Watch CBS News

Rebels Close In On Aristide Allies

Haiti's government rebuffed proposals that President Jean-Bertrand Aristide step down to end a bloody uprising, while rebels threatened the Caribbean nation's second-largest city.

Aristide's militant defenders, meanwhile, vowed to take a stand against the two-week-old rebellion that has killed some 60 people and has attracted leaders with murderous backgrounds.

"We have machetes and guns, and we will resist," said carpenter Pierre Frandley. "The police might have been scared, but the people got together and organized. ... We blocked the streets."

Police took refuge in their stations, making clear they were too scared to patrol the streets of Cap-Haitien amid fears that rebels already have infiltrated the northern port and more were headed that way.

The rebels have chased police from more than a dozen towns and cut supply lines to northern Haiti from Port-au-Prince, the capital to the south, and from the western Dominican Republic, which shares the island of Hispaniola with Haiti.

U.S. officials worry the current crisis would only worsen if Aristide is forced to flee. One option being internally discussed is a transfer of power, with Aristide's consent, to a temporary governing board made up of Haitians who would run the country until a new president was elected. It is not clear how much support that proposal has at top levels of U.S. President George W. Bush's administration.

Aristide rebuffed Bush administration suggestions that he convene early presidential elections as a way to defuse the crisis, a senior U.S. official said Wednesday.

Although the U.S. administration has said it is opposed to any Haitian opposition attempt to drive Aristide from office, Bush officials are privately discussing ideas for a possible constitutional succession before Aristide's term expires in February 2006.

The U.S. has a long history of intervention in Haitian affairs, the last time being 1994 when 20,000 troops were sent in to restore Aristide to power after he was ousted in a coup. But Aristide has failed to deliver on promised reforms, says CBS News State Department Reporter Charles Wolfson.

Government spokesman Mario Dupuy said in Port-au-Prince, the capital, that Haiti could not accept any proposal involving a change in the election date or an early handoff of power.

"I can neither confirm nor deny that any such offer was made, formally or informally," he told The Associated Press. "But both proposals are unacceptable. They are tantamount to admitting the legitimacy of a coup d'etat against the government."

The crisis has been brewing since Aristide's party swept flawed legislative elections in 2000. Donors froze millions in international aid, leaving Aristide no means to keep election promises to make a better life for Haiti's 8 million people, half of whom go hungry daily.

Since then, Aristide has lost support amid charges he uses police and militants to terrorize opponents and allows corruption fueled by drug-trafficking to go unchecked.

As Haiti's beleaguered government pleaded in vain for international help, former soldiers ousted in a 1994 U.S. military intervention crossed from the Dominican Republic to join the rebellion.
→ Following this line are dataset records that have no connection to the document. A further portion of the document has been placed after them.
(** ** Jobs, one row each *)

Lemma latest_first_total a b : latest_first a b = true ∨ latest_first b a = true.
Proof. unfold latest_first. rewrite !Z.leb_le. lia. Qed.
Lemma latest_first_trans a b c : latest_first a b = true → latest_first b c = true → latest_first a c = true.
Proof. unfold latest_first. rewrite !Z.leb_le. lia. Qed.
Definition kept_jobs (l : list RuntimeJob) : list (string * RuntimeJob) :=
  foldl (λ d j, match dict_get j.(rj_job_id) d with Some _ => d | None => dict_set j.(rj_job_id) j d end) [] l.
Lemma kept_jobs_spec l : StronglySorted (λ a b, latest_first a b = true) l →
  NoDup (kept_jobs l).*1 ∧ (kept_jobs l).*1 = rj_job_id <$> (kept_jobs l).*2 ∧ (kept_jobs l).*2 `sublist_of` l ∧
  ∀ j, j ∈ l → ∃ j', dict_get j.(rj_job_id) (kept_jobs l) = Some j' ∧ latest_first j' j = true.
Proof.
  induction l as [|x l IH] using rev_ind; intros Hs; [split_and!; [constructor|done|done|by intros ? ?%elem_of_nil]|].
  apply StronglySorted_app in Hs as (Hx & Hs & _). destruct (IH Hs) as (Hn & Hk & Hl & Hall).
  assert (kept_jobs (l ++ [x]) = match dict_get x.(rj_job_id) (kept_jobs l) with Some _ => kept_jobs l | None => kept_jobs l ++ [(x.(rj_job_id), x)] end) as ->.
  { unfold kept_jobs. rewrite foldl_app. cbn [foldl]. destruct (dict_get _ _) eqn:E; [done|]. by apply dict_set_fresh, dict_get_None. }
  assert (latest_first x x = true) as Hxx by (unfold latest_first; lia).
  destruct (dict_get x.(rj_job_id) (kept_jobs l)) as [k|] eqn:E.
  - split_and!; [done|done|by apply sublist_inserts_r|]. intros j [Hj| ->%list_elem_of_singleton]%elem_of_app; [by apply Hall|].
    exists k. split; [done|]. apply Hx; [|by left]. eapply elem_of_submseteq; [|by apply sublist_submseteq].
    apply dict_get_elem in E. apply list_elem_of_fmap. by exists (x.(rj_job_id), k).
  - rewrite !fmap_app. cbn. split_and!.
    + apply NoDup_app. split_and!; [done| |apply NoDup_singleton]. intros k Hkin ->%list_elem_of_singleton. by apply dict_get_None in E.
    + by rewrite Hk.
    + by apply sublist_app.
    + assert (∀ i, dict_get i (kept_jobs l ++ [(x.(rj_job_id), x)]) =
        match dict_get i (kept_jobs l) with Some j => Some j | None => if bool_decide (i = x.(rj_job_id)) then Some x else None end) as Hg.
      { intros i. rewrite <- dict_set_fresh by (by apply dict_get_None). rewrite dict_get_set. case_bool_decide as Ei; [subst i; by rewrite E|].
        by destruct (dict_get i _). }
      intros j [Hj| ->%list_elem_of_singleton]%elem_of_app; rewrite Hg; [|rewrite E, bool_decide_eq_true_2 by done; eauto].
      destruct (Hall j Hj) as (j' & -> & ?). eauto.
Qed.
(** Each job is shown once, in the row that says the latest about it, and the
    jobs stand in the order of what they say, the latest first. *)
Theorem jobs_shown_once jobs :
  NoDup (rj_job_id <$> dedupe_jobs jobs) ∧ StronglySorted (λ a b, latest_first a b = true) (dedupe_jobs jobs) ∧
  (∀ j, j ∈ dedupe_jobs jobs → j ∈ jobs) ∧
  (∀ j, j ∈ jobs → ∃ j', j' ∈ dedupe_jobs jobs ∧ j'.(rj_job_id) = j.(rj_job_id) ∧ latest_first j' j = true).
Proof.
  pose proof (sort_by_sorted latest_first jobs latest_first_total latest_first_trans) as Hs.
  destruct (kept_jobs_spec _ Hs) as (Hn & Hk & Hl & Hall). change (dedupe_jobs jobs) with (kept_jobs (sort_by latest_first jobs)).*2.
  rewrite <- Hk. split_and!; [done|by eapply sublist_sorted| |].
  - intros j Hj. rewrite <- (sort_by_perm latest_first jobs). eapply elem_of_submseteq; [done|by apply sublist_submseteq].
  - intros j Hj. rewrite <- (sort_by_perm latest_first jobs) in Hj. destruct (Hall j Hj) as (j' & Hg%dict_get_elem & Hle). exists j'.
    split; [apply list_elem_of_fmap; by exists (j.(rj_job_id), j')|]. split; [|done].
    apply list_elem_of_lookup in Hg as (i & Hi). pose proof (f_equal (λ m, m !! i) Hk) as Hi'. cbn in Hi'.
    rewrite !list_lookup_fmap, Hi in Hi'. by injection Hi'.
Qed.
(** * erpnext-agent: planner, execution engine, completion client, router

    A shallow embedding of [ai_agent/llm_client.py], [ai_agent/agent.py],
    [ai_agent/router.py] and [ai_agent/knowledge/qa.py], and of parts of
    [ai_agent/frappe_tools.py], [ai_agent/knowledge/ingest_docs.py],
    [ai_agent/api.py] and [ai_agent/install.py].

    Python values are an inductive type of JSON-like values, exceptions an
    error result, and every interaction with the outside (the completion
    backend, the tool functions of [frappe_tools], the clock, [uuid4], the
    documentation store) is an oracle of a [World] whose calls are logged
    in a trace.  Text is taken as ASCII: [str.lower], [\w], [\s] and [\d]
    are the ASCII ones. *)

From Stdlib Require Import ZArith QArith Qminmax Lqa Lia String Ascii List Bool.
From stdpp Require Import base decidable option list strings gmap.

Local Open Scope string_scope.
Local Open Scope list_scope.
Local Open Scope Z_scope.

(* ===================================================================== *)
(** ** Python values and exceptions *)
(* ===================================================================== *)

Module Py.

(** Values that [json.loads] produces and that the tools return.  A dict
    keeps its insertion order; keys are strings, as in JSON objects. *)
#[warnings="-register-all"]
Inductive pyval : Type :=
| PNone
| PBool (b : bool)
| PInt (z : Z)
| PFloat (q : Q)
| PStr (s : string)
| PList (l : list pyval)
| PDict (kvs : list (string * pyval)).

(** The exceptions the modelled code can see.  [RateLimitError] is a
    subclass of [APIStatusError] in the openai package. *)
Inductive exn : Type :=
| APIConnectionError
| RateLimitError
| APIStatusError
| CircuitBreaker
| JSONDecodeError
| AssertionError
| TypeError
| AttributeError
| ValueError
| KeyError
| IndexError
| OtherError (msg : string).

Inductive result (A : Type) : Type :=
| Ok (a : A)
| Raise (e : exn).
Arguments Ok {A} a.
Arguments Raise {A} e.
(** C2. A reading without an echo is never a detection.  Debounced
    controller: [measureDistance] turns the zero duration into 999, which is
    beyond MAX_DISTANCE and outside the band; the iteration zeroes the
    detection counter, advances the no-detection counter (or retracts), never
    deploys, and DEBOUNCE_COUNT or more such readings in a row leave the
    platform retracted whatever was fed before.  Single-threshold sketch: the
    zero duration gives distance 0 and the servo is sent to 0 degrees. *)
Theorem timeout_is_no_train :
  (measureDistance 0 = cm 999 /\ in_band (cm 999) = false /\ beyond_max (cm 999) = true) /\
  (forall g,
     fst (loop g 0) =
     if (DEBOUNCE_COUNT <=? Int16.incr (consecutiveNoDetections g)) && platformDeployed g
     then mkGlobals false 0 0 (cm 999)
     else mkGlobals (platformDeployed g) 0 (Int16.incr (consecutiveNoDetections g)) (cm 999)) /\
  (forall g,
     platformDeployed g = false ->
     platformDeployed (fst (loop g 0)) = false /\
     snd (loop g 0) = [Delay MEASUREMENT_DELAY]) /\
  (forall g,
     platformDeployed (fst (loop g 0)) = true -> platformDeployed g = true) /\
  (forall samples n,
     (Z.to_nat DEBOUNCE_COUNT <= n)%nat ->
     platformDeployed (run (run initial samples) (repeat (measureDistance 0) n)) = false) /\
  (forall g,
     Simple.loop g 0 = (Simple.mkGlobals 0 0, [ServoWrite Simple.servoPin 0; Delay 100])).
Proof.
  assert (Hstep : forall g,
            fst (loop g 0) =
            if (DEBOUNCE_COUNT <=? Int16.incr (consecutiveNoDetections g)) && platformDeployed g
            then mkGlobals false 0 0 (cm 999)
            else mkGlobals (platformDeployed g) 0 (Int16.incr (consecutiveNoDetections g)) (cm 999)).
  { intros g. exact (step_beyond_max g (cm 999) eq_refl eq_refl). }
  split; [repeat split | split; [exact Hstep | split; [|split; [|split]]]].
  - intros g Hp. split.
    + rewrite Hstep, Hp, andb_false_r. reflexivity.
    + unfold loop, loop_on, set_distance, set_detections, set_no_detections.
      cbn [distance platformDeployed consecutiveDetections consecutiveNoDetections].
      change (measureDistance 0) with NO_ECHO.
      rewrite (proj1 NO_ECHO_branch), (proj2 NO_ECHO_branch), Hp, andb_false_r.
      reflexivity.
  - intros g. rewrite Hstep. destruct (platformDeployed g); [reflexivity|].
    rewrite andb_false_r. cbn [platformDeployed]. discriminate.
  - intros samples n Hn. change (measureDistance 0) with NO_ECHO.
    destruct (far_readings_retract NO_ECHO n (run initial samples)
                (proj1 NO_ECHO_branch) (proj2 NO_ECHO_branch)
                (driving_counter_run _ _ driving_counter_initial)) as [H | H].
    + exact H.
    + unfold DEBOUNCE_COUNT in *. lia.
  - intros g. reflexivity.
Qed.

Lemma timeout_is_no_train_witness :
  platformDeployed (run (run initial (map cm [18; 18; 18])) (repeat (measureDistance 0) 3)) = false.
Proof.
  apply (proj1 (proj2 (proj2 (proj2 (proj2 timeout_is_no_train)))) (map cm [18; 18; 18]) 3%nat).
  vm_compute. lia.
Defined.

(** ** The claims about the single-threshold sketch *)

(** C7, as stated: every distance below 25 deploys.  The stored distance 0
    (no echo, or an object closer than 1 cm: 58 microseconds of echo) is below
    25 and sends the servo to 0 degrees. *)
Lemma single_threshold_counterexample :
  Simple.distance_of 58 = 0 /\
  0 < 25 /\
  Simple.actuate 0 = [ServoWrite Simple.servoPin 0] /\
  ~ single_threshold_policy.
Proof.
  repeat split.
  intros H. destruct (H 0) as [Hdeploy _].
  specialize (Hdeploy eq_refl). discriminate Hdeploy.
Qed.

(** C7, amended.  A distance strictly between 0 and 25 sends the servo to 90
    degrees in the same iteration; a distance of 0 or less, or of 25 or more,
    sends it to 0 degrees.  What is written depends on the current echo only
    (no debounce): 10 cm deploys at once and 30 cm on the next iteration
    retracts at once. *)
Theorem single_threshold_variant (distance : Z) :
  (0 < distance < 25 -> Simple.actuate distance = [ServoWrite Simple.servoPin 90]) /\
  (distance <= 0 \/ 25 <= distance -> Simple.actuate distance = [ServoWrite Simple.servoPin 0]) /\
  (forall g g' echo, snd (Simple.loop g echo) = snd (Simple.loop g' echo)) /\
  (forall g echo,
     snd (Simple.loop g echo) = Simple.actuate (Simple.distance_of echo) ++ [Delay 100]) /\
  map Simple.distance_of [600; 1800] = [10; 30] /\
  Simple.trace Simple.initial [600; 1800] =
  [ServoWrite Simple.servoPin 90; Delay 100; ServoWrite Simple.servoPin 0; Delay 100].
Proof.
  unfold Simple.actuate. split; [|split; [|repeat split]].
  - intros [H0 H25].
    destruct (Z.ltb_spec 0 distance); [|lia].
    destruct (Z.ltb_spec distance 25); [|lia]. reflexivity.
  - intros [H | H].
    + destruct (Z.ltb_spec 0 distance); [lia|]. reflexivity.
    + destruct (Z.ltb_spec distance 25); [lia|]. rewrite andb_false_r. reflexivity.
Qed.

Lemma single_threshold_variant_witness :
  Simple.actuate 10 = [ServoWrite Simple.servoPin 90] /\
  Simple.actuate 30 = [ServoWrite Simple.servoPin 0].
Proof.
  split.
  - apply (proj1 (single_threshold_variant 10)). lia.
  - apply (proj1 (proj2 (single_threshold_variant 30))). right. lia.
Defined.

(** ** The range sampler *)

(** C4, as stated: both samplers meet the sampler contract.  The
    single-threshold sketch leaves the timeout argument of [pulseIn] out and
    reports distance 0, not 999, when there is no echo. *)
Lemma sampler_contract_counterexample :
  timeout_us simple_sampler = None /\
  sample simple_sampler 0 = F32.of_Z 0 /\
  sample simple_sampler 0 <> F32.of_Z 999 /\
  ~ sampler_contract simple_sampler.
Proof.
  repeat split.
  - discriminate.
  - intros (_ & H & _). discriminate H.
Qed.
(** * Supply-chain analytics pipeline: transformation, risk scoring,
      forecasting and inventory optimisation

    The pipeline is a sequence of pandas scripts.  Tables are lists of
    records, one record per row, in row order.  A [float64] column holds
    either a finite number or one of the IEEE special values that pandas
    produces on a division by zero ([inf], [-inf], [NaN]); a missing cell
    is [NaN].  Finite arithmetic is carried out exactly, on rationals:
    binary rounding error of the hardware is not part of the model.
    [np.sqrt] is followed by [.round(0)] wherever the scripts use it, and
    that pair is modelled by an exact nearest-integer square root, related
    to the real square root further down. *)

From Stdlib Require Import ZArith QArith Qround List Bool Lia Psatz.
From Stdlib Require Import Reals Qreals Permutation Sorted String.
Import ListNotations.

Open Scope Q_scope.

(* ================================================================== *)
(** * Part I: the embedding                                            *)
(* ================================================================== *)

(** ** float64 cells *)

Inductive float64 : Type :=
| Fin (q : Q)
| PInf
| NInf
| NaN.

Definition of_int (z : Z) : float64 := Fin (inject_Z z).

Definition is_finite (x : float64) : bool :=
  match x with Fin _ => true | _ => false end.

(** [a / b] on float columns: a zero divisor gives a signed infinity,
    or NaN when the dividend is zero too. *)
Definition fdiv (a b : float64) : float64 :=
  match a, b with
  | NaN, _ | _, NaN => NaN
  | Fin x, Fin y =>
      match Qcompare y 0 with
      | Eq => match Qcompare x 0 with Eq => NaN | Gt => PInf | Lt => NInf end
      | _ => Fin (x / y)
      end
  | Fin _, (PInf | NInf) => Fin 0
  | PInf, Fin y => match Qcompare y 0 with Lt => NInf | _ => PInf end
  | NInf, Fin y => match Qcompare y 0 with Lt => PInf | _ => NInf end
  | (PInf | NInf), (PInf | NInf) => NaN
  end.
(** * ORION indicator engine: a shallow embedding of [orion_indicators]

    The development follows the Python package module by module:
    - [indicator_engine.py]: [IndicatorResult] and its [status],
      [AssessmentResult], [IndicatorEngine.assess], and of [render_report]
      the bars and the icons;
    - [rpt_indicators.py], [gwt_indicators.py], [hot_indicators.py],
      [pp_indicators.py], [ast_indicators.py]: the thirteen scoring functions;
    - [bayesian_credence.py]: [aggregate] and [sensitivity_analysis];
    - [assessment_runner.py]: the reference catalog, [run_reference],
      [run_all_references] and [run_custom].

    Numbers.  Python's [int] and [float] are modelled by the real numbers:
    every arithmetic operation is exact, there is no rounding, overflow, NaN
    or infinity.  The only infinity of the source, the default
    [float("inf")] of [broadcast_latency_ms], is modelled by the absence of
    the field (see [lt_or_inf]).  [np.log] and [np.exp] are [ln] and [exp].
    For the one scenario whose result is an exact float, the arithmetic of
    RPT-1 is also run on binary64 numbers ([rpt1_score_binary64]).

    Dictionaries.  A profile and its sections are only read with [.get], so
    they are finite maps ([gmap string _]).  Dictionaries that the code
    iterates over or prints ([theory_scores], [details], the reference
    catalog, the proof record) are insertion-ordered lists of items.

    Errors.  A field of a profile may hold a boolean, a number or a string.
    Arithmetic on a string raises [TypeError]; this is the only way an
    evaluator of the model can fail.  In Python an [int] beyond the range of
    a float also fails, with [OverflowError], as soon as it meets a float
    ([10**400 / 10.0]); numbers being reals, the model does not show it, and
    the properties that say when [assess] returns and what it raises are
    stated for profiles whose numbers fit a float ([float_range_profile]). *)

From Stdlib Require Import PrimFloat.
From Stdlib Require Import Reals Lra Lia String List ZArith Sorted.
From stdpp Require Import gmap strings list fin_maps.

#[local] Open Scope R_scope.
#[local] Open Scope string_scope.

(** ** Python values and exceptions *)

Inductive value : Type :=
  | VBool (b : bool)
  | VNum (x : R)
  | VStr (s : string).

Inductive exn : Type :=
  | TypeError
  | ValueError (msg : string)
  | KeyError (key : string).

Inductive result (A : Type) : Type :=
  | Ok (a : A)
  | Raise (e : exn).
Arguments Ok {A} a.
Arguments Raise {A} e.

Definition is_ok {A : Type} (m : result A) : bool :=
  match m with
  | Ok _ => true
  | Raise _ => false
  end.

#[global] Instance result_ret : MRet result := fun A a => Ok a.
#[global] Instance result_bind : MBind result := fun A B f m =>
  match m with
  | Ok a => f a
  | Raise e => Raise e
  end.

(** [x >= y] and [x < y] on floats, as booleans. *)
Definition Rgeb (x y : R) : bool := if Rle_dec y x then true else false.
Definition Rltb (x y : R) : bool := if Rlt_dec x y then true else false.

(** Truth value of an object in [if v:]. *)
Definition truthy (v : value) : bool :=
  match v with
  | VBool b => b
  | VNum x => if Req_dec_T x 0 then false else true
  | VStr s => negb (String.eqb s "")
  end.

(** The number an object stands for in float arithmetic: [bool] is a
    subclass of [int]; a string operand raises [TypeError]. *)
Definition num (v : value) : result R :=
  match v with
  | VBool b => Ok (if b then 1 else 0)
  | VNum x => Ok x
  | VStr _ => Raise TypeError
  end.

(** [v / c], [v * c] and [c - v] for an object [v] and a float constant [c]. *)
Definition py_div (v : value) (c : R) : result R := x ← num v; mret (x / c).
Definition py_mul (v : value) (c : R) : result R := x ← num v; mret (x * c).
Definition py_rsub (c : R) (v : value) : result R := x ← num v; mret (c - x).

(** [d.get(k, dflt)]. *)
Definition dict_get (d : gmap string value) (k : string) (dflt : value) : value :=
  default dflt (d !! k).

(** [d.get(k, float("inf")) < c]: an absent field is the infinite default,
    which is below no bound. *)
Definition lt_or_inf (o : option value) (c : R) : result bool :=
  match o with
  | None => mret false
  | Some v => x ← num v; mret (Rltb x c)
  end.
"The army is no longer demobilized. The army is mobilized," said Jean-Baptiste Joseph, a former army sergeant who had headed a group of demobilized soldiers before being jailed in the 1990s for plotting insurrection.

He spoke in Hinche, a town of 50,000 at a strategic crossroads in Haiti's agriculture-rich Artibonite district, which was seized Monday by some 50 rebels led by a former death squad leader.

Radio stations also reported Wednesday that police have deserted their posts in four towns, and Dominican soldiers said they arrested four fleeing Haitian police along the sparsely guarded border.

Amnesty International warned "the specter of past violations continues to haunt Haiti" and that the newly emerged rebel leaders have "a horrific track record when it comes to human rights."

Their arrival means "fears of a mass population outflow from Haiti are bound to increase," the human rights organization warned, recalling the tens of thousands of Haitian boatpeople who fled to U.S. shores to escape the 1991-1994 military dictatorship.

One sign that a refugee crisis may be imminent would be a large-scale construction of boats. State Department spokesman Richard Boucher said there are no signs of such activity, but the administration wants to "make sure that we're prepared should something happen."

The U.N. Security Council on Wednesday threw its weight behind Caribbean and Latin American efforts to find a peaceful political solution but said there was no discussion about sending U.N. peacekeepers.

Only France, Haiti's former colonizer, has said it is considering whether there is support for an intervention force.

Aristide, a once-beloved former priest who won Haiti's first free elections in a landslide in 1990, was ousted by the military eight months later. He was restored to popular acclaim when the United States sent 20,000 troops to Haiti in 1994.